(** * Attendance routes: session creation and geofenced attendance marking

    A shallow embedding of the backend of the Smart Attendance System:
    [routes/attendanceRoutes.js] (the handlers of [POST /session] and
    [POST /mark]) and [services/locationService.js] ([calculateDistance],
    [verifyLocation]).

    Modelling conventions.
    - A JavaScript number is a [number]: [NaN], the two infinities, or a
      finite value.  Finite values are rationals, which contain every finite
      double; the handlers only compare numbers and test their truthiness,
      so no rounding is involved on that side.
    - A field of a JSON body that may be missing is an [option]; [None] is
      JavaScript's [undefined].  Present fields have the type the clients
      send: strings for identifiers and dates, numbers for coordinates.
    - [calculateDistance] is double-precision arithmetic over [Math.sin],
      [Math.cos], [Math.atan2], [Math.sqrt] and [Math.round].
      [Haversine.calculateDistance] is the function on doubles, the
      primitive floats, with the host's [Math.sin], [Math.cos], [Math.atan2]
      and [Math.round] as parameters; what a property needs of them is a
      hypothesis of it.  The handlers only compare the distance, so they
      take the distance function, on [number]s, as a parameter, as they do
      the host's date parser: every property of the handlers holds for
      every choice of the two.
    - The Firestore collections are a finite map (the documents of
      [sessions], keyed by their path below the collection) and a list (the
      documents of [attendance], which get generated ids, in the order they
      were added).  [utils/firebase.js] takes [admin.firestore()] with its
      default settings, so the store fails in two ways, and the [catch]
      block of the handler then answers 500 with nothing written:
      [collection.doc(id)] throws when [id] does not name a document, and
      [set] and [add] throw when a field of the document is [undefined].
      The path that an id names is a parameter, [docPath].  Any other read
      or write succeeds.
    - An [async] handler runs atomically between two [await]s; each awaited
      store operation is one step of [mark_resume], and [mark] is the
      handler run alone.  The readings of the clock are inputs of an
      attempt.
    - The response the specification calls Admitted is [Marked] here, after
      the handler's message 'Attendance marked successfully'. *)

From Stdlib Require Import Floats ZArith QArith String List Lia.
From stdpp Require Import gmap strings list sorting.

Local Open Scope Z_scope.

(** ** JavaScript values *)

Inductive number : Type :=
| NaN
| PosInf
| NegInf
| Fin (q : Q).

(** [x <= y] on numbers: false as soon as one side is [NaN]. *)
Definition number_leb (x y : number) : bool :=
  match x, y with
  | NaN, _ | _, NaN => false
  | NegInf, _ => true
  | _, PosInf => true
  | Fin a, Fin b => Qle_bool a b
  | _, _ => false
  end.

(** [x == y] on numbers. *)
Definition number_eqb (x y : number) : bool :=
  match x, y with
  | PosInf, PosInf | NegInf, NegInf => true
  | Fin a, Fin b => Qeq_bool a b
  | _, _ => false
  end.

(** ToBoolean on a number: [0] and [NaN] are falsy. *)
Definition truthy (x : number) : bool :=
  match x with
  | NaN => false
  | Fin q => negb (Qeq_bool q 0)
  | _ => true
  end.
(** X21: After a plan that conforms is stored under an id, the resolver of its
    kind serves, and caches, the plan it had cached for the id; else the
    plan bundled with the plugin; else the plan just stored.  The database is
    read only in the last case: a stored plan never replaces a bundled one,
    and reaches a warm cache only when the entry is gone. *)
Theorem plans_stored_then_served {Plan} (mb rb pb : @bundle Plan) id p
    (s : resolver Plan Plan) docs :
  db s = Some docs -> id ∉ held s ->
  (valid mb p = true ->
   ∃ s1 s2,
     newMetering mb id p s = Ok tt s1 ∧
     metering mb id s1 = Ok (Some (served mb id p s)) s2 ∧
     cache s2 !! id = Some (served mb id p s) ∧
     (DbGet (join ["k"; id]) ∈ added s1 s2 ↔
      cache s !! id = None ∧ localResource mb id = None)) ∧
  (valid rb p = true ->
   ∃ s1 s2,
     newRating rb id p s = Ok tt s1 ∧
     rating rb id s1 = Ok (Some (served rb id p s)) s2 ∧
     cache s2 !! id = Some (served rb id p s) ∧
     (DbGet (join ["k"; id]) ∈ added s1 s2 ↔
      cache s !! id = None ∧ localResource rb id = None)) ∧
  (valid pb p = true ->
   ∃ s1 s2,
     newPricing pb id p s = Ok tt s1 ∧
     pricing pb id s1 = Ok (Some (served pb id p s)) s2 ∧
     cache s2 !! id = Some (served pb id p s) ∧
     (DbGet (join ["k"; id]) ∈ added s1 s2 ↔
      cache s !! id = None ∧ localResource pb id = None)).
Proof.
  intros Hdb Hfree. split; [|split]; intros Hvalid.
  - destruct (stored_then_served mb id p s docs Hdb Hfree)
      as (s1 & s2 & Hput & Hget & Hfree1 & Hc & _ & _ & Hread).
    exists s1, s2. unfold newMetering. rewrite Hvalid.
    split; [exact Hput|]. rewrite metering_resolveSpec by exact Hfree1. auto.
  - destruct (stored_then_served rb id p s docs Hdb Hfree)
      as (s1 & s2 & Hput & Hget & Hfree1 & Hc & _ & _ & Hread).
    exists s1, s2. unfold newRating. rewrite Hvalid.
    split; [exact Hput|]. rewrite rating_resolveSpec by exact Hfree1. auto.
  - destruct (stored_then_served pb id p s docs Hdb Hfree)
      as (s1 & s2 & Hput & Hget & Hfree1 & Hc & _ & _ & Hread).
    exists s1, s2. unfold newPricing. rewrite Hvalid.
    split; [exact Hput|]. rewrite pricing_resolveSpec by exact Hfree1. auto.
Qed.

Instructions for the task -
Include both ends. Return the line holding "exists s1, s2. unfold newRating." and all lines after it in the records above, exactly as written.

Result of the task -
    exists s1, s2. unfold newRating. rewrite Hvalid.
    split; [exact Hput|]. rewrite rating_resolveSpec by exact Hfree1. auto.
  - destruct (stored_then_served pb id p s docs Hdb Hfree)
      as (s1 & s2 & Hput & Hget & Hfree1 & Hc & _ & _ & Hread).
    exists s1, s2. unfold newPricing. rewrite Hvalid.
    split; [exact Hput|]. rewrite pricing_resolveSpec by exact Hfree1. auto.
Qed.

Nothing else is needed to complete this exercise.